Rafale deal ready for take off, awaits final thumbs up

The key subject matter of concern appears to be the slow pace of acquisition of whatever equipment and assets are required. Hope of the forces is that their requirements should be fulfilled and the process should also be expedited. The effort of the government would be to work in that direction–

Defence Minister Arun Jaitley on 24 June

On the face of it, any defence minister would be expected to make such a statement, especially if he is meeting the media after addressing the military top brass. To that extent, Arun Jaitley’s media interaction in the wake of Naval Commanders’ conference was unexceptionable except that he has had extensive briefings and interaction with all the three services during the one month that the new BJP-led NDA government has been in power and if the brass at the Army, Navy and Air Force HQs is to be believed, both Jaitley and Prime Minister Narendra Modi are all set to give a booster dose to the military that it hasn’t seen for at least five years.

The new sense of urgency in the Ministry of Defence is discernible, the brass says, by the very fact that bureaucrats are themselves calling up the service HQs and asking for meetings, quicker clarifications and pushing files faster than witnessed in recent times!

The biggest beneficiary of the new decisiveness could be the Indian Air Force, struggling to maintain its traditional conventional edge against Pakistan. Jaitley was told at an extensive briefing at the Air HQ how the IAF is in danger of losing that edge if the contract to buy 126 Rafale medium multirole combat aircraft (MMRCA), is not clinched immediately. The IAF, which ideally requires 44 squadrons but can do with 39, is down to 32 squadrons, 12 of them of the near-obsolete MiG-21s.

Apparently concerned, the minister had just one question to ask: how much money would be required once the contract is signed. The IAF’s answer: Rs 100,000 crore spread over 10 years immediately evoked a positive reaction from Jaitley. 

This is not a surprise. Money was never a problem, decision-making or lack of it under former defence minister AK Antony was. 

Enthused IAF brass now says IF the government (read political leadership) gives the clearance, this massive and in many ways first-of-its-kind contract is ready to be clinched in the next six months. 
Those in the know told me three of the subsets of the complicated deal are over and done with. The committees that were in charge of Offsets, Maintenance, ToT (transfer of technology) have concluded their work. It has taken them over two years to prepare documents that run into thousands of pages. It includes details of work share between Dassault Aviation and HAL, liabilities, and costs to maintain and run the 126 jets that the IAF would like to use over the next four decades IF India decides to buy the Rafales from the French aviation major. 
Over 41 articles in the defence procurement procedure (DPP) have been taken on board in arriving at the final documentation. HAL (Hindustan Aeronautics Ltd) has been designated the lead domestic production agency. Eighteen of the 126 jets will be produced in France and rest 108 at Indian production facility.
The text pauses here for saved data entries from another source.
(* ===== verification/Errors.v ===== *)
(** * Errors (table [E], function [x])

    [x(code, ...args)] builds an error whose message is the code's text with
    its placeholders replaced by the arguments, in the manner of [sprintf]. In
    the texts below a backquote stands for a double quote. *)

From S2P Require Import Prelude JSColl JSValue Adapter.

(** A text with double quotes. *)
Definition msg (s : string) : jsstr := (λ c, if (c =? 96)%N then 34%N else c) <$> js s.

(** Table [E]. *)
Definition error_messages : list (string * jsstr) := [
  ("NO_LANGUAGE_WITH_CUSTOM_TOKENIZER", msg "Do not pass the language option to create when using a custom tokenizer.");
  ("LANGUAGE_NOT_SUPPORTED", msg "Language `%s` is not supported.
Supported languages are:
 - " ++ join_str (js "
 - ") languages);
  ("INVALID_STEMMER_FUNCTION_TYPE", msg "config.stemmer property must be a function.");
  ("MISSING_STEMMER", msg "As of version 1.0.0 @orama/orama does not ship non English stemmers by default. To solve this, please explicitly import and specify the `%s` stemmer from the package @orama/stemmers. See https://docs.orama.com/open-source/text-analysis/stemming for more information.");
  ("CUSTOM_STOP_WORDS_MUST_BE_FUNCTION_OR_ARRAY", msg "Custom stop words array must only contain strings.");
  ("UNSUPPORTED_COMPONENT", msg "Unsupported component `%s`.");
  ("COMPONENT_MUST_BE_FUNCTION", msg "The component `%s` must be a function.");
  ("COMPONENT_MUST_BE_FUNCTION_OR_ARRAY_FUNCTIONS", msg "The component `%s` must be a function or an array of functions.");
  ("INVALID_SCHEMA_TYPE", msg "Unsupported schema type `%s` at `%s`. Expected `string`, `boolean` or `number` or array of them.");
  ("DOCUMENT_ID_MUST_BE_STRING", msg "Document id must be of type `string`. Got `%s` instead.");
  ("DOCUMENT_ALREADY_EXISTS", msg "A document with id `%s` already exists.");
  ("DOCUMENT_DOES_NOT_EXIST", msg "A document with id `%s` does not exists.");
  ("MISSING_DOCUMENT_PROPERTY", msg "Missing searchable property `%s`.");
  ("INVALID_DOCUMENT_PROPERTY", msg "Invalid document property `%s`: expected `%s`, got `%s`");
  ("UNKNOWN_INDEX", msg "Invalid property name `%s`. Expected a wildcard string (`*`) or array containing one of the following properties: %s");
  ("INVALID_BOOST_VALUE", msg "Boost value must be a number greater than, or less than 0.");
  ("INVALID_FILTER_OPERATION", msg "You can only use one operation per filter, you requested %d.");
  ("SCHEMA_VALIDATION_FAILURE", msg "Cannot insert document due schema validation failure on `%s` property.");
  ("INVALID_SORT_SCHEMA_TYPE", msg "Unsupported sort schema type `%s` at `%s`. Expected `string` or `number`.");
  ("CANNOT_SORT_BY_ARRAY", msg "Cannot configure sort for `%s` because it is an array (%s).");
  ("UNABLE_TO_SORT_ON_UNKNOWN_FIELD", msg "Unable to sort on unknown field `%s`. Allowed fields: %s");
  ("SORT_DISABLED", msg "Sort is disabled. Please read the documentation at https://docs.oramasearch for more information.");
  ("UNKNOWN_GROUP_BY_PROPERTY", msg "Unknown groupBy property `%s`.");
  ("INVALID_GROUP_BY_PROPERTY", msg "Invalid groupBy property `%s`. Allowed types: `%s`, but given `%s`.");
  ("UNKNOWN_FILTER_PROPERTY", msg "Unknown filter property `%s`.");
  ("INVALID_VECTOR_SIZE", msg "Vector size must be a number greater than 0. Got `%s` instead.");
  ("INVALID_VECTOR_VALUE", msg "Vector value must be a number greater than 0. Got `%s` instead.");
  ("INVALID_INPUT_VECTOR", msg "Property `%s` was declared as a %s-dimensional vector, but got a %s-dimensional vector instead.
Input vectors must be of the size declared in the schema, as calculating similarity between vectors of different sizes can lead to unexpected results.");
  ("WRONG_SEARCH_PROPERTY_TYPE", msg "Property `%s` is not searchable. Only `string` properties are searchable.");
  ("FACET_NOT_SUPPORTED", msg "Facet doens't support the type `%s`.");
  ("INVALID_DISTANCE_SUFFIX", msg "Invalid distance suffix `%s`. Valid suffixes are: cm, m, km, mi, yd, ft.");
  ("INVALID_SEARCH_MODE", msg "Invalid search mode `%s`. Valid modes are: `fulltext`, `vector`, `hybrid`.");
  ("MISSING_VECTOR_AND_SECURE_PROXY", msg "No vector was provided and no secure proxy was configured. Please provide a vector or configure an Orama Secure Proxy to perform hybrid search.");
  ("MISSING_TERM", msg "`term` is a required parameter when performing hybrid search. Please provide a search term.");
  ("INVALID_VECTOR_INPUT", msg "Invalid `vector` property. Expected an object with `value` and `property` properties, but got `%s` instead.");
  ("PLUGIN_CRASHED", msg "A plugin crashed during initialization. Please check the error message for more information:");
  ("PLUGIN_SECURE_PROXY_NOT_FOUND", msg "Could not find '@orama/secure-proxy-plugin' installed in your Orama instance.
Please install it before proceeding with creating an answer session.
Read more at https://docs.orama.com/open-source/plugins/plugin-secure-proxy#plugin-secure-proxy
");
  ("PLUGIN_SECURE_PROXY_MISSING_CHAT_MODEL", msg "Could not find a chat model defined in the secure proxy plugin configuration.
Please provide a chat model before proceeding with creating an answer session.
Read more at https://docs.orama.com/open-source/plugins/plugin-secure-proxy#plugin-secure-proxy
");
  ("ANSWER_SESSION_LAST_MESSAGE_IS_NOT_ASSISTANT", msg "The last message in the session is not an assistant message. Cannot regenerate non-assistant messages.");
  ("PLUGIN_COMPONENT_CONFLICT", msg "The component `%s` is already defined. The plugin `%s` is trying to redefine it.")].

(** ** Placeholders *)
Definition is_digit (c : N) : bool := (48 <=? c)%N && (c <=? 57)%N.
Definition percent : N := 37.
Definition minus : N := 45.

Fixpoint take_digits (l : jsstr) : jsstr :=
  match l with c :: l => if is_digit c then c :: take_digits l else [] | [] => [] end.
Definition after_digits (l : jsstr) : jsstr := drop (length (take_digits l)) l.

(** [-?\d*\.?\d*] at the start of [l]. *)
Definition take_width (l : jsstr) : jsstr :=
  let sign := match l with c :: _ => if (c =? minus)%N then [c] else [] | [] => [] end in
  let l := drop (length sign) l in
  let whole := take_digits l in
  match after_digits l with
  | c :: l => if (c =? dot)%N then sign ++ whole ++ c :: take_digits l else sign ++ whole
  | [] => sign ++ whole
  end.

(** A placeholder: the number of an argument, a width, and a type. *)
Record placeholder := Placeholder { ph_position : option nat; ph_width : jsstr; ph_type : N }.

Definition is_type (c : N) : bool := bool_decide (c ∈ js "dfs").

(** The regular expression after its percent sign, with the number of units it
    takes. A position needs the dollar sign after its digits; without it the
    digits belong to the width. *)
Definition parse_placeholder (l : jsstr) : option (placeholder * nat) :=
  let d := take_digits l in
  let '(pos, skip) := match d, after_digits l with
                      | _ :: _, c :: _ => if (c =? 36)%N then (digits_value d 0, S (length d)) else (None, 0)
                      | _, _ => (None, 0)
                      end in
  let w := take_width (drop skip l) in
  match drop (skip + length w) l with
  | c :: _ => if is_type c then Some (Placeholder pos w c, S (skip + length w)) else None
  | [] => None
  end.

(** [Number.parseInt(r)], with 0 for no number as padding takes it. *)
Definition parse_int (r : jsstr) : Z :=
  match r with
  | c :: l => if (c =? minus)%N then - Z.of_nat (default 0%nat (digits_value (take_digits l) 0))
              else Z.of_nat (default 0%nat (digits_value (take_digits r) 0))
  | [] => 0
  end%Z.

(** [s.padStart(a, c)] and [s.padEnd(a, c)] *)
Definition padStart (a : Z) (c : N) (s : jsstr) : jsstr := replicate (Z.to_nat a - length s) c ++ s.
Definition padEnd (a : Z) (c : N) (s : jsstr) : jsstr := s ++ replicate (Z.to_nat a - length s) c.

(** The [switch] over the type, for an argument that is a string. *)
Definition format_argument (r : jsstr) (o : N) (i : jsstr) : result jsstr :=
  let a := parse_int r in
  if (o =? 100)%N then Ok (padStart a 48 i)
  else if (o =? 102)%N then
    match split_on dot r with
    | _ :: n :: _ => match n with [] => Ok (padStart a 48 i) | _ => Throw TypeError (* no [toFixed] *) end
    | _ => Ok (padStart a 48 i)
    end
  else Ok (if (a <? 0)%Z then padEnd (- a) 32 i else padStart a 32 i).

(** The replacement: [skip] units belong to the last placeholder, [t] are the
    arguments not yet taken. *)
Fixpoint sprintf (skip : nat) (e : jsstr) (t : list jsstr) : result jsstr :=
  match e with
  | [] => Ok []
  | c :: e =>
      match skip with
      | S skip => sprintf skip e t
      | O =>
          match (if (c =? percent)%N then parse_placeholder e else None) with
          | None => r ← sprintf 0 e t; Ok (c :: r)
          | Some (Placeholder pos w ty, n) =>
              let '(i, t) := match pos with
                             | Some p => (match p with O => None | S p => t !! p end, t)
                             | None => (head t, tail t)
                             end in
              i ← result_of_option TypeError i;
              i ← format_argument w ty i;
              r ← sprintf n e t;
              Ok (i ++ r)
          end
      end
  end.

(** Function [x]: the message of the error it builds. *)
Fixpoint lookup_message (e : string) (l : list (string * jsstr)) : jsstr :=
  match l with
  | [] => js "Unsupported Orama Error code: " ++ js e
  | (k, m) :: l => if decide (e = k) then m else lookup_message e l
  end.
Definition error_message (e : string) (t : list jsstr) : result jsstr := sprintf 0 (lookup_message e error_messages) t.

(** ** Plain placeholders *)

(** A text as pieces of plain text, each followed by an argument, and a last
    piece. *)
Fixpoint fill (pieces : list jsstr) (last : jsstr) (args : list jsstr) : jsstr :=
  match pieces, args with
  | p :: pieces, a :: args => p ++ a ++ fill pieces last args
  | _, _ => last
  end.

Definition plain_text (p : jsstr) : Prop := percent ∉ p.

(** The text itself, with [%s] or [%d] for the arguments. *)
Fixpoint template (pieces : list (jsstr * N)) (last : jsstr) : jsstr :=
  match pieces with
  | (p, ty) :: pieces => p ++ percent :: ty :: template pieces last
  | [] => last
  end.

Lemma sprintf_plain p e t : plain_text p → sprintf 0 (p ++ e) t = (r ← sprintf 0 e t; Ok (p ++ r)).
Proof.
  induction p as [|c p IH]; intros Hp; [cbn [app]; by destruct (sprintf 0 e t)|]. unfold plain_text in *.
  apply not_elem_of_cons in Hp as [Hc Hp]. cbn [app sprintf]. rewrite (proj2 (N.eqb_neq c percent)) by done.
  rewrite IH by done. by destruct (sprintf 0 e t).
Qed.

Lemma parse_plain ty e : ty = 115%N ∨ ty = 100%N → parse_placeholder (ty :: e) = Some (Placeholder None [] ty, 1).
Proof. by intros [-> | ->]. Qed.

Lemma format_plain ty i : ty = 115%N ∨ ty = 100%N → format_argument [] ty i = Ok i.
Proof. by intros [-> | ->]. Qed.

Lemma sprintf_template pieces last args :
  Forall (λ p, plain_text p.1 ∧ (p.2 = 115%N ∨ p.2 = 100%N)) pieces → plain_text last →
  sprintf 0 (template pieces last) args =
    if (length pieces <=? length args)%nat then Ok (fill pieces.*1 last args) else Throw TypeError.
Proof.
  intros Hp Hl. revert args. induction Hp as [|[p ty] pieces [Hp Ht] Hps IH]; intros args.
  - cbn [template]. rewrite <-(app_nil_r last), sprintf_plain by done. cbn. by rewrite !app_nil_r.
  - cbn [template fst snd] in *. rewrite sprintf_plain by done.
    assert (sprintf 0 (percent :: ty :: template pieces last) args =
      (i ← result_of_option TypeError (head args); r ← sprintf 0 (template pieces last) (tail args); Ok (i ++ r))) as ->.
    { cbn [sprintf]. change (percent =? percent)%N with true. cbn iota. rewrite parse_plain by done. cbn iota.
      destruct (head args) as [i|]; [|done]. cbn [result_of_option mbind result_mbind]. by rewrite format_plain. }
    destruct args as [|a args]; [done|]. cbn [head tail hd_error result_of_option mbind result_mbind]. rewrite IH.
    change (length (a :: args)) with (S (length args)). change (length ((p, ty) :: pieces)) with (S (length pieces)).
    change (S (length pieces) <=? S (length args))%nat with (length pieces <=? length args)%nat.
    destruct (length pieces <=? length args)%nat; done.
Qed.

(** Every text of the table has plain placeholders only. *)
Fixpoint split_template (e acc : jsstr) : list (jsstr * N) * jsstr :=
  match e with
  | [] => ([], rev acc)
  | c :: e' =>
      match e' with
      | ty :: e => if (c =? percent)%N then let '(ps, l) := split_template e [] in ((rev acc, ty) :: ps, l)
                   else split_template e' (c :: acc)
      | [] => ([], rev (c :: acc))
      end
  end.
Definition template_ok (m : jsstr) : bool :=
  let '(ps, l) := split_template m [] in
  bool_decide (template ps l = m) &&
  forallb (λ p, bool_decide (percent ∉ p.1) && ((p.2 =? 115)%N || (p.2 =? 100)%N)) ps && bool_decide (percent ∉ l).

Definition holes (m : jsstr) : nat := length (split_template m []).1.

(** The message of an error: every text of the table is plain text with
    some number of places for arguments; given as many arguments, [x] puts
    them in their places in order, further arguments being ignored, and given
    fewer it fails with a [TypeError]. An argument is never itself taken for
    a placeholder. *)
Theorem error_message_spec (e : string) (m : jsstr) :
  (e, m) ∈ error_messages →
  ∃ pieces last, template pieces last = m ∧ length pieces = holes m ∧ Forall plain_text (pieces.*1 ++ [last]) ∧
    ∀ args, error_message e args = if (holes m <=? length args)%nat then Ok (fill pieces.*1 last args) else Throw TypeError.
Proof.
  intros Hm.
  assert (lookup_message e error_messages = m ∧ template_ok m = true) as [Hl Hok].
  { assert (Forall (λ p, lookup_message p.1 error_messages = p.2 ∧ template_ok p.2 = true) error_messages) as Hall
      by (repeat (constructor; [split; vm_compute; reflexivity|]); constructor).
    rewrite Forall_forall in Hall. exact (Hall _ Hm). }
  unfold template_ok in Hok. unfold holes. destruct (split_template m []) as [ps l].
  apply andb_true_iff in Hok as [[Ht Hps]%andb_true_iff Hlast]. bool_to_prop.
  assert (Forall (λ p, plain_text p.1 ∧ (p.2 = 115%N ∨ p.2 = 100%N)) ps) as Hall.
  { apply Forall_forall. intros p Hp. rewrite forallb_forall in Hps.
    apply list_elem_of_In, Hps, andb_true_iff in Hp as [Hp1 Hp2]. bool_to_prop.
    split; [done|]. by apply orb_true_iff in Hp2 as [->%N.eqb_eq| ->%N.eqb_eq]; [left|right]. }
  exists ps, l. split_and!; [done|done|..].
  - apply Forall_app. split; [|by repeat constructor]. apply Forall_fmap. eapply Forall_impl; [exact Hall|]. by intros p [? _].
  - intros args. unfold error_message. rewrite Hl, <-Ht at 1. by apply sprintf_template.
Qed.

Lemma error_message_spec_witness :
  let m := msg "A document with id `%s` already exists." in
  ("DOCUMENT_ALREADY_EXISTS"%string, m) ∈ error_messages ∧
  error_message "DOCUMENT_ALREADY_EXISTS" [] = Throw TypeError ∧
  error_message "DOCUMENT_ALREADY_EXISTS" [js "%s"] = Ok m.
Proof.
  set (m := msg "A document with id `%s` already exists.").
  assert (("DOCUMENT_ALREADY_EXISTS"%string, m) ∈ error_messages) as Hm by (do 10 right; left).
  split; [exact Hm|]. split; [|vm_compute; reflexivity].
  destruct (error_message_spec _ _ Hm) as (ps & l & _ & _ & _ & Ha). rewrite (Ha []). vm_compute. reflexivity.
Defined.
The only committee that needs to finalise its report is the one responsible for costs and contract. The process of finalising the value of the contract has been long drawn and involves what is called life-cycle costs. Once the political clerance comes, this part of the contract can be ready for signing in less than two months, those in the know say.
There are of course lobbies that are against the MMRCA are hard at work. Some are pro-US, others are pro-Europeans and yet others are pro-HAL but none is pro-IAF.

There is a group that is pushing for inducting the HAL-made Light Combat Aircraft (LCA) Tejas instead of buying what it calls an expensive Rafale. But as the IAF brass has repeatedly told me, the final operational clearance (FOC) of the Tejas is yet to come despite the home-grown fighter being in the making for over 30 years now. As per revised timelines, the first full Tejas squadron in the IOC (initial operational clearance) configuration will be in place only by 2016-2017 at the earliest. The second Tejas squadron, in the FOC configuration, will come thereafter. The four Tejas Mark-II squadrons, with more powerful American GE F-414 engines, will start becoming a reality from 2021-2022 onwards.

“We have been hand holding the LCA for long and will continue to support it but it is NOT a replacement for a medium, multirole fighter aircraft. Its reach is barely 200 km when we need at least a ‘1000-km reach’ aircraft if we have pose any challenge in the Tibet Autonomous Region (TAR) where India expects a major threat to its air combat power in case of a conflict with China,” a top Air Force officer pointed out.

Meanwhile, as the French foreign minister Laurent Fabius arrives in New Delhi on Sunday on a two-day visit to India, the Rafale deal will surely be on the top of his agenda.  The question is: will Prime Minister Narendra Modi and Defence/finance minister Arun Jaitley make it their own priority too? 

Up on the 5th floor of the Air HQ the brass is hoping in hell they will.


But as they say it is not over until it is over. So for the sake of India, fingers crossed!